Wine

A Lifetime of Passion and Memories

By Geoffrey and Gillian Ku

Geoffrey and Gillian Ku Remember Family Dinners: Exploring the Mysteries, Truths and Memories Within Each Bottle of Wine

On behalf of our parents, Dr. Gordon Ku and Dr. Gloria Loke, it’s our distinct pleasure and special privilege to offer up their wine collection for auction.

Our parents began to collect wine modestly when they were training as physicians in London in the early 1970s. A bottle of plonk with a roast capon on a dreary English weekend as an amusing diversion became an enduring hobby when they returned to Singapore. Some of our earliest and fondest memories involve large and boisterous family meals, with the adults sipping wine. Bottles of Green Label and Blue Nun gradually gave way to bottles with fancy French names that were not colour-coded.

Fast forward several years and their interest and appreciation for wine grew along with their collection. In the 1980s, we built our first temperature- and humidity-controlled cellar in the open space under a staircase in our two-story house by walling off the space with glass. The burgeoning collection, bought at auctions such as this, led successively to the creation of two other cellars in the house, one by the pool and the other through a discreet door off of the living room, by the garden. Each of these cellars contained open cases of red and white wines from the Old and New World and points in-between, carefully stacked boxes of champagne slumbering and bubbling and the occasional half-bottle of unctuous, syrupy Sauternes. The air smelled like wet oak and chalky loam.
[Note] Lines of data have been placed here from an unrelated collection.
(* ===== verification/Services.v ===== *)
(** * Services: what the kernel offers its drivers, [kernel/device/services.cpp]

    The services join the console, the ports, the kernel heap and the virtual memory manager, here as the parts of one
    state; [kernel/device/services_abi.cpp] offers them under C names. *)

From S2P Require Import Prelude Containers Boot Page Pmm Radix RadixFacts Paging Mmu Vmm VmmFacts Serial Format Emit FormatFacts PanicFacts.
From S2P Require Import Spinlock Heap HeapFacts.

Section Services.
Context `{layout} `{image} `{heap_code} `{port_device}.

Record services : Type := { service_ports : ports; service_console : console; service_heap : heap }.

Definition set_service_ports x s :=
  {| service_ports := x; service_console := service_console s; service_heap := service_heap s |}.
Definition set_service_console x s :=
  {| service_ports := service_ports s; service_console := x; service_heap := service_heap s |}.
Definition set_service_heap x s :=
  {| service_ports := service_ports s; service_console := service_console s; service_heap := x |}.

Definition log (message : text) : kernel services unit :=
  zoom service_console set_service_console (kprintln_ct (chars "[driver] {}") [VCString 1 message]).

Definition io_write8 (port value : Z) : kernel services unit := zoom service_ports set_service_ports (outb port value).
Definition io_read8 (port : Z) : kernel services Z := zoom service_ports set_service_ports (inb port).

Definition service_alloc (bytes alignment : Z) : kernel services Z :=
  zoom service_heap set_service_heap (heap_alloc bytes alignment).
Definition service_free (ptr : Z) : kernel services unit := zoom service_heap set_service_heap (heap_free ptr).

Definition service_map_mmio (physical_base size : Z) : kernel services Z :=
  r ← zoom service_heap set_service_heap
        (zoom m_vmm (fun v h => set_heap_dl (m_dl h, v) h) (map_mmio physical_base size));
  mret (match r with Ok va => va | Err _ => 0 end).

(** Not implemented: both panic, but for the removal of no handler. *)
Definition register_irq (_vector _handler _context : Z) : kernel services bool :=
  Prelude.kpanic "driver IRQ registration service is not implemented".

Definition unregister_irq (_vector handler _context : Z) : kernel services unit :=
  if handler =? 0 then mret tt else Prelude.kpanic "driver IRQ registration service is not implemented".

(** The C names. *)
Definition doom_os_driver_log := log.
Definition doom_os_driver_io_write8 := io_write8.
Definition doom_os_driver_io_read8 := io_read8.
Definition doom_os_driver_alloc := service_alloc.
Definition doom_os_driver_free := service_free.
Definition doom_os_driver_map_mmio := service_map_mmio.
Definition doom_os_driver_register_irq (vector handler context : Z) : kernel services Z :=
  r ← register_irq vector handler context; mret (if r : bool then 1 else 0).
Definition doom_os_driver_unregister_irq := unregister_irq.
End Services.

(** ** What a driver gets *)
Section ServiceFacts.
Context `{layout_ok} `{image} `{features} {code : heap_code} {code_laws : heap_code_laws} `{port_device}.
Context (root : Z).

(** Device memory.  The answer is null, or an address from which the device's bytes are reached, uncached; in both
    cases the heap's blocks and every area in use are as before. *)
Theorem service_map_mmio_correct s pa n areas own blocks :
  heap_ok root (service_heap s) areas own blocks -> in_width 64 pa -> in_width 64 n ->
  wp (service_map_mmio pa n) (fun r s' =>
    heap_ok root (service_heap s') areas own blocks /\
    service_ports s' = service_ports s /\ service_console s' = service_console s /\
    (r = 0 \/ 0 < r /\ 0 < n /\
      forall i, 0 <= i < n -> seen root (m_vmm (service_heap s')) (r + i) = Some (pa + i, granted MMIO))) s.
Proof.
  intros [Hl [[[b Hb] Ha] Hown Hinv]] Hpa Hn. apply wp_bind, wp_zoom, wp_zoom.
  eapply wp_mono; [by apply (wp_map_mmio root b)|]. intros r v (Hb' & El & Ec & _ & Hr). apply wp_ret.
  assert (Hheap : heap_ok root (set_heap_dl (m_dl (service_heap s), v) (service_heap s)) areas own blocks).
  { split; [exact Hl|]. split; [|exact Hown | exact Hinv]. split; [by exists b|]. intros p k. cbn [snd set_heap_dl m_vmm].
    rewrite El, Ec. apply Ha. }
  split; [exact Hheap|]. split; [done|]. split; [done|]. destruct r as [va|e]; [right | by left].
  destruct Hr as (-> & Hpos & _ & Hseen & _). split; [|done]. assert (0 < MMIO_MAP_BASE) by by vm_compute. unfold in_width in Hpa. lia.
Qed.

(** The characters of a message. *)
Definition message_text (message : text) : list char :=
  match message with Some l => cstring l | None => chars "(null)" end.

Lemma message_field message : value_text default_format_spec (VCString 1 message) = Some (message_text message).
Proof.
  transitivity (text_field default_format_spec (message_text message)); [done|]. unfold text_field. by rewrite pad_unpadded.
Qed.

(** A driver's message is a line of the console, and nothing else happens. *)
Theorem log_correct message s :
  (forall l, message = Some l -> terminated l) ->
  wp (log message) (fun _ s' =>
    passes (service_console s) (service_console s') (chars "[driver] " ++ message_text message ++ [10]) /\
    service_ports s' = service_ports s /\ service_heap s' = service_heap s) s.
Proof.
  intros Hm. apply wp_zoom. rewrite app_assoc.
  assert (Ho : outputs (kprintln_ct (chars "[driver] {}") [VCString 1 message])
    ((chars "[driver] " ++ message_text message) ++ [10])).
  { apply outputs_line.
    - etransitivity; [render_fields; apply message_field|]. by rewrite app_nil_r.
    - apply Forall_cons. split; [|done]. split; [lia|]. destruct message; auto. }
  eapply wp_mono; [apply Ho|]. intros [] c Hc. by split.
Qed.
End ServiceFacts.

(** ** The services at work *)
Section ServiceWitnesses.
#[local] Existing Instance Mmu.example_layout.
#[local] Existing Instance Mmu.example_layout_ok.
#[local] Existing Instance Mmu.example_image.
#[local] Existing Instance Mmu.example_features.
#[local] Existing Instance HeapFacts.page_heap.
#[local] Existing Instance HeapFacts.page_heap_laws.
#[local] Instance silent_ports : port_device := {| port_answer _ _ := 0 |}.

Definition fresh_services (v : vmm) : services :=
  {| service_ports := []; service_console := {| m_sink := 1; calls := [] |}; service_heap := ready_heap v |}.

Lemma service_map_mmio_correct_witness : exists v,
  wp (service_map_mmio 0xfee00000 16) (fun r _ => 0 <= r) (fresh_services v).
Proof.
  destruct example_manager as (v & Hv). exists v.
  eapply wp_mono; [apply (service_map_mmio_correct Mmu.example_root (fresh_services v) 0xfee00000 16 ∅ ∅ ∅);
    [exact (example_heap_ok true v Hv) | by vm_compute | by vm_compute]|].
  intros r s' (_ & _ & _ & [->|[Hr _]]); lia.
Defined.

Lemma log_correct_witness : exists v,
  wp (log (Some (chars "ready" ++ [NUL]))) (fun _ s' =>
    printed (service_console s') = chars "[driver] ready" ++ [10]) (fresh_services v).
Proof.
  destruct example_manager as (v & Hv). exists v.
  eapply wp_mono; [apply (log_correct (Some (chars "ready" ++ [NUL])) (fresh_services v));
    intros l [= <-]; by vm_compute|].
  intros u s' (Hp & _). apply passes_printed in Hp. rewrite Hp. by vm_compute.
Defined.
End ServiceWitnesses.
As an enduring memory, our father would go into the cellars each time before we went out for a family dinner. He would spend an indeterminate time in there and return triumphant, eyeglasses misted in the transition from cellar-chill to tropical-heat, with a bottle (or more usually) of wine. We would take the wines to whatever restaurant we were eating at to be served along with the meal. French and Italian meals were easy but the sequence of champagne to white Burgundy to red Bourdeaux at a Cantonese dinner required a decades-long dialog with the maître d’ or owner so that each dish came course by course, with a progression from chilled appetizer to seafood to red meat and to the final rice or noodle dish.

At many of these meals, our father, waxing poetic and inspired by the wine, frequently offered solemnly that to open a bottle to share at the dinner table is a profound act. It is an expression of love, generosity and conviviality. Unlike a painting or a sculpture which stands aloof to be admired at a distance, wines can be shared tangibly with friends and family. In each bottle lies mysteries, truths and memories, which weave together to form a long, unbroken thread of goodwill that runs through our lives.

To our father’s sentiment, we would add that every bottle of wine represents the intersection of past, present, and future. The history and provenance of each chateau is indisputable. The future holds the promise of that brief moment, when fruit and tannin, colour and body are in perfect balance. But the present happens in an instant, when each bottle is uncorked, poured into a glass, swirled, inhaled and then savoured on the palate. The life of a bottle once it is opened is evanescent, magical and ephemeral. What took decades to make and to cellar disappears in a matter of hours. We will never pass that way again.

This collection represents a lifetime of passion and memories for our parents and for us. We know that whoever these bottles pass to will derive the same pleasure that we have had from holding onto them. More than anything else, we wish that they will drink these wines surrounded by the people in the world they care the most about.